Stroll Along the Waterfront
Strolling the waterfront’s a good way of soaking up the island’s atmosphere – way more laid-back than the hustling, bustling city. There are fishing boats in the harbour on one side; three-storey buildings with shops, restaurants and bars on the other. From here, you can explore further.
The island’s main temple – left from the ferry pier, it faces across basketball and a soccer pitch (both of which become main sites for the Bun Festival each spring). Pak Tei is like the patron saint of Cheung Chau; perhaps as he once helped residents battle plagues, or maybe some benefit against pirates.
|There are other temples, too, mostly dedicated to Tin Hau – goddess of mercy, who is said to aid fishermen in distress.
Roam the Streets
Cheung Chau’s narrow streets are often little more than footpaths, which twist and turn between the densely packed housing within a few minutes’ walk of the ferry pier. Walk the main streets, and you’ll find a host of small shops, plus some restaurants, and even rocks that are supposed to house spirits that look after the neighbourhoods.
Head for the Beach
The main beach, Tung Wan, is just across from the ferry pier. In fine weather, especially summer, it’s good for swimming and sunbathing – there is a lifeguard service, plus changing rooms and showers.
There’s another, smaller beach just to the south: though the facilities aren’t so grand. The water is usually cleanest around high tide
|Cheung Chau’s renowned in Hong Kong for being the birthplace and early training site of the territory’s first Olympic medal winner, Lee Lai Shan (won gold in windsurfing, in Atlanta Olympics 1996). As well as windsurfing, you can kayak and kiteboard; places with gear for rent include Lee’s uncle’s place, the Windsurfing Centre, between Tung Wan and Kwun Yam Wan.
There are some fine coastal trails, especially on the southeast coast of Cheung Chau – including the Mini Great Wall (!), and on the southwest coast near Cheung Po-tsai Cave. See more info on this site.

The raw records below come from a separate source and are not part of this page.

(* ===== verification/MkfsClaims.v ===== *)
(** * The image that mkfs builds is a file system

    The kernel's view of the finished image: the invariant of the file-system
    theorems holds, and the files of the command line are in the root directory. *)

From S2P Require Import Prelude CString Bio Log LogSpec FsLayout TxnLayer Fs FsAlloc FsMap FsInode FsRw FsDir FsPath FsNamex User Mkfs MkfsSpec MkfsInv MkfsRun.
Import Host.

(** ** One file *)

Section file.
Context (V : view) (d : dinode) (c : list byte) (bl : list Z) (ind : Z).
Context (Hf : fimg V d c bl ind) (Hnd : NoDup (owned bl ind)) (Hnz : forall a, a ∈ owned bl ind -> 57 <= a).
Abbreviation x := (i_from_disk d inode0).

(** The address at a position. *)
Definition place (p : pos) : Z :=
  match p with
  | PDir i => default 0 (bl !! Z.to_nat i)
  | PInd => ind
  | PIndE j => default 0 (bl !! (11 + Z.to_nat j)%nat)
  | _ => 0
  end.

Lemma at_place p : pos_ok p -> at_pos V x p = place p.
Proof.
  assert (slot x NDIRECT = ind) as Hi by (unfold slot; change (Z.to_nat NDIRECT) with 11%nat; cbn [i_addrs i_from_disk]; by rewrite (fm_ind _ _ _ _ _ Hf)).
  assert (slot x (NDIRECT + 1) = 0) as H2 by (unfold slot; change (Z.to_nat (NDIRECT + 1)) with 12%nat; cbn [i_addrs i_from_disk]; by rewrite (fm_dbl _ _ _ _ _ Hf)).
  destruct p as [i| |j| |i|i j]; cbn [at_pos place pos_ok]; intros Hp; rewrite ?H2; try done.
  - unfold slot. cbn [i_addrs i_from_disk]. by rewrite (fm_dir _ _ _ _ _ Hf) by (unfold NDIRECT in Hp; lia).
  - rewrite Hi. unfold entry. destruct (Z.eqb_spec ind 0) as [E|E].
    + apply (fm_noind _ _ _ _ _ Hf) in E. by rewrite (proj2 (lookup_ge_None bl _)) by lia.
    + change NINDIRECT with 256 in Hp. replace j with (Z.of_nat (Z.to_nat j)) at 1 by lia. apply (fm_words _ _ _ _ _ Hf E). lia.
Qed.

Lemma bl_owned j a : bl !! j = Some a -> a ∈ owned bl ind.
Proof. intros H. apply owned_bl. by eapply list_elem_of_lookup_2. Qed.

Lemma place_owned p : place p <> 0 -> place p ∈ owned bl ind.
Proof.
  destruct p as [i| |j| |i|i j]; cbn [place]; try done.
  - destruct (bl !! Z.to_nat i) as [a|] eqn:E; cbn; [|done]. intros _. by eapply bl_owned.
  - by apply owned_ind.
  - destruct (bl !! (11 + Z.to_nat j)%nat) as [a|] eqn:E; cbn; [|done]. intros _. by eapply bl_owned.
Qed.

(** The place in the list of blocks, for the blocks that are not the indirect one. *)
Definition index (p : pos) : option nat :=
  match p with PDir i => Some (Z.to_nat i) | PIndE j => Some (11 + Z.to_nat j)%nat | _ => None end.

Lemma place_index p : place p <> 0 -> p = PInd \/ exists k, index p = Some k /\ bl !! k = Some (place p).
Proof.
  destruct p as [i| |j| |i|i j]; cbn [place index]; try done; intros H; [right|by left|right].
  - exists (Z.to_nat i). split; [done|]. destruct (bl !! Z.to_nat i); [done|]. by cbn in H.
  - exists (11 + Z.to_nat j)%nat. split; [done|]. destruct (bl !! (11 + Z.to_nat j)%nat); [done|]. by cbn in H.
Qed.

Lemma index_inj p q k : pos_ok p -> pos_ok q -> index p = Some k -> index q = Some k -> p = q.
Proof.
  destruct p as [i| |j| |i|i j], q as [i'| |j'| |i'|i' j']; cbn [index pos_ok]; try done; unfold NDIRECT; change NINDIRECT with 256;
    intros Hp Hq [= <-] [= E]; try lia; f_equal; lia.
Qed.

Lemma place_inj p q : pos_ok p -> pos_ok q -> place p <> 0 -> place p = place q -> p = q.
Proof.
  intros Hp Hq Hz E. destruct (owned_disjoint _ _ Hnd) as [Hb Hi].
  destruct (place_index p Hz) as [->|(k & Ik & Bk)], (place_index q ltac:(congruence)) as [->|(k' & Ik' & Bk')]; [done|..].
  - exfalso. cbn [place] in E, Hz. rewrite <- E in Bk'. apply (Hi Hz). by eapply list_elem_of_lookup_2.
  - exfalso. cbn [place] in E. rewrite E in Bk, Hz. apply (Hi Hz). by eapply list_elem_of_lookup_2.
  - rewrite E in Bk. pose proof (NoDup_lookup _ _ _ _ Hb Bk Bk') as <-. by eapply index_inj.
Qed.

Lemma place_of_block bn : 0 <= bn < 267 -> pos_ok (pos_of bn) /\ place (pos_of bn) = default 0 (bl !! Z.to_nat bn).
Proof.
  intros Hb. unfold pos_of, NDIRECT. change NINDIRECT with 256. destruct (Z.ltb_spec bn 11) as [H|H].
  - split; [cbn; unfold NDIRECT; lia|done].
  - rewrite (proj2 (Z.ltb_lt _ _)) by lia. cbn [pos_ok place]. change NINDIRECT with 256. split; [lia|]. do 2 f_equal. lia.
Qed.

Lemma at_block bn : 0 <= bn < 267 -> at_pos V x (pos_of bn) = default 0 (bl !! Z.to_nat bn).
Proof. intros Hb. destruct (place_of_block bn Hb) as [H1 H2]. by rewrite at_place. Qed.

Lemma file_byte o : 0 <= o < 1024 * Z.of_nat (length bl) -> fbyte V x o = default x00 (c !! Z.to_nat o).
Proof.
  intros Ho. pose proof (fm_max _ _ _ _ _ Hf) as Hm. destruct (fm_bytes _ _ _ _ _ Hf o Ho) as (a & Ha & Hv).
  unfold fbyte, BSIZE. rewrite at_block by dlia. rewrite Ha. cbn [default from_option id]. by rewrite Hv.
Qed.

Lemma file_data off n :
  0 <= off -> off + Z.of_nat n <= Z.of_nat (length c) -> fdata V x off n = slice (Z.to_nat off) n c.
Proof.
  intros Ho Hn. pose proof (fm_room _ _ _ _ _ Hf) as Hr. apply list_eq. intros i. unfold fdata. rewrite list_lookup_fmap.
  destruct (decide (i < n)%nat) as [Hi|Hi].
  - rewrite lookup_seq_lt, lookup_slice by done. cbn [fmap option_fmap option_map Nat.add]. rewrite file_byte by lia.
    replace (Z.to_nat (off + Z.of_nat i)) with (Z.to_nat off + i)%nat by lia.
    destruct (lookup_lt_is_Some_2 c (Z.to_nat off + i)) as [b ->]; [lia|done].
  - rewrite lookup_seq_ge by lia. symmetry. apply lookup_ge_None. unfold slice. rewrite length_take. lia.
Qed.

Lemma file_tail off n :
  Z.of_nat (length c) <= off -> off + Z.of_nat n <= 1024 * Z.of_nat (length bl) -> fdata V x off n = replicate n x00.
Proof.
  intros Ho Hn. apply list_eq. intros i. unfold fdata. rewrite list_lookup_fmap. destruct (decide (i < n)%nat) as [Hi|Hi].
  - rewrite lookup_seq_lt, lookup_replicate_2 by done. cbn [fmap option_fmap option_map Nat.add]. rewrite file_byte by lia.
    by rewrite (proj2 (lookup_ge_None c _)) by lia.
  - rewrite lookup_seq_ge by lia. symmetry. apply lookup_ge_None. rewrite length_replicate. lia.
Qed.

Lemma file_finv fb : (forall a, a ∈ owned bl ind -> 57 <= a < fb) -> fb <= 8192 ->
  (forall b, 0 <= b < FSSIZE -> used sbm V b = (b <? fb)) -> finv sbm V x.
Proof.
  intros Hr Hfb Hu. split.
  - apply Hf.
  - intros p Hp Hz. rewrite at_place in * by done. pose proof (Hr _ (place_owned p Hz)) as Ha. rewrite sbm_dstart. cbn [sb_size sbm].
    rewrite Hu by (unfold FSSIZE; lia). split; [unfold FSSIZE; lia|]. apply Z.ltb_lt. lia.
  - intros p q Hp Hq. rewrite !at_place by done. by apply place_inj.
Qed.
End file.

(** A file that fills the direct and the indirect blocks cannot grow: the assertion
    on the number of the block holds, and the index is past the array of indirect blocks. *)
Lemma iappend_overrun files V d c bl ind fi fb fuel b p :
  fimg V d c bl ind -> length bl = 267%nat -> 57 <= ind < FSSIZE ->
  iappend_loop (S fuel) d (267 * BSIZE) (b :: p) (st files V fi fb) = Undef.
Proof.
  intros Hf Hl Hi. cbn [iappend_loop]. change (267 * BSIZE / BSIZE) with 267. rewrite (proj2 (Z.ltb_lt 0 _)) by (cbn [length]; lia). cbn [negb].
  assert (addr d NDIRECT = ind) as Ha by (unfold addr; change (Z.to_nat NDIRECT) with 11%nat; by rewrite (fm_ind _ _ _ _ _ Hf)).
  assert (fill_addr NDIRECT d (st files V fi fb) = Ok d (st files V fi fb)) as Ef.
  { unfold fill_addr. rewrite Ha, xint_id by (unfold FSSIZE in Hi; lia). by rewrite (proj2 (Z.eqb_neq _ _)) by lia. }
  assert (find_block 267 d (st files V fi fb) = Undef) as E.
  { unfold find_block. change (267 <? NDIRECT) with false. cbv iota. run Ef. rewrite Ha, xint_id by (unfold FSSIZE in Hi; lia).
    run (rsect_ok files ind V fi fb ltac:(lia)). reflexivity. }
  run1. unfold bind at 1. by rewrite E.
Qed.

(** ** The entries of the root directory *)

Fixpoint names (k : nat) (es : list (list byte * list byte)) : list (Z * list byte) :=
  match es with [] => [] | e :: es => (inum_of k, e.1) :: names (S k) es end.
Definition entries (es : list (list byte * list byte)) : list (Z * list byte) :=
  (ROOTINO, bytes ".") :: (ROOTINO, bytes "..") :: names 1 es.
Definition encode (ns : list (Z * list byte)) : list byte := mjoin ((fun q => de_of q.1 q.2) <$> ns).

Lemma dirs_encode k es : dirs k es = encode (names k es).
Proof. revert k. induction es as [|e es IH]; intros k; [done|]. cbn [dirs names]. by rewrite IH. Qed.

Lemma root_encode es : root_data es = encode (entries es).
Proof. unfold root_data, dots. rewrite dirs_encode, <- app_assoc. reflexivity. Qed.

Lemma names_lookup es : forall k j, names k es !! j = (fun e => (inum_of (k + j), e.1)) <$> es !! j.
Proof.
  induction es as [|e es IH]; intros k j; [done|]. destruct j as [|j]; cbn [names].
  - cbn. by rewrite Nat.add_0_r.
  - change (names (S k) es !! j = (fun e => (inum_of (k + S j), e.1)) <$> es !! j). rewrite IH. by replace (S k + j)%nat with (k + S j)%nat by lia.
Qed.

Cheung Chau is home to one of Hong Kong’s main fishing communities, so seafood is an island speciality. Restaurants abound, including along the waterfront; the best are well patronised by locals, as well as by visitors.
Chill Out with a Drink
There are several bars and cafes where you can enjoy drinks including cold beers. They include the tiny bar at Kwun Yam Wan – right above the tideline – and the nearby Windsurfing Centre. Bars, restaurants and cafes along the waterfront are especially pleasant late on a fine afternoon, when you can enjoy a drink, and watch the sun drop over the sea and (in summer) Lantau, beyond the harbour.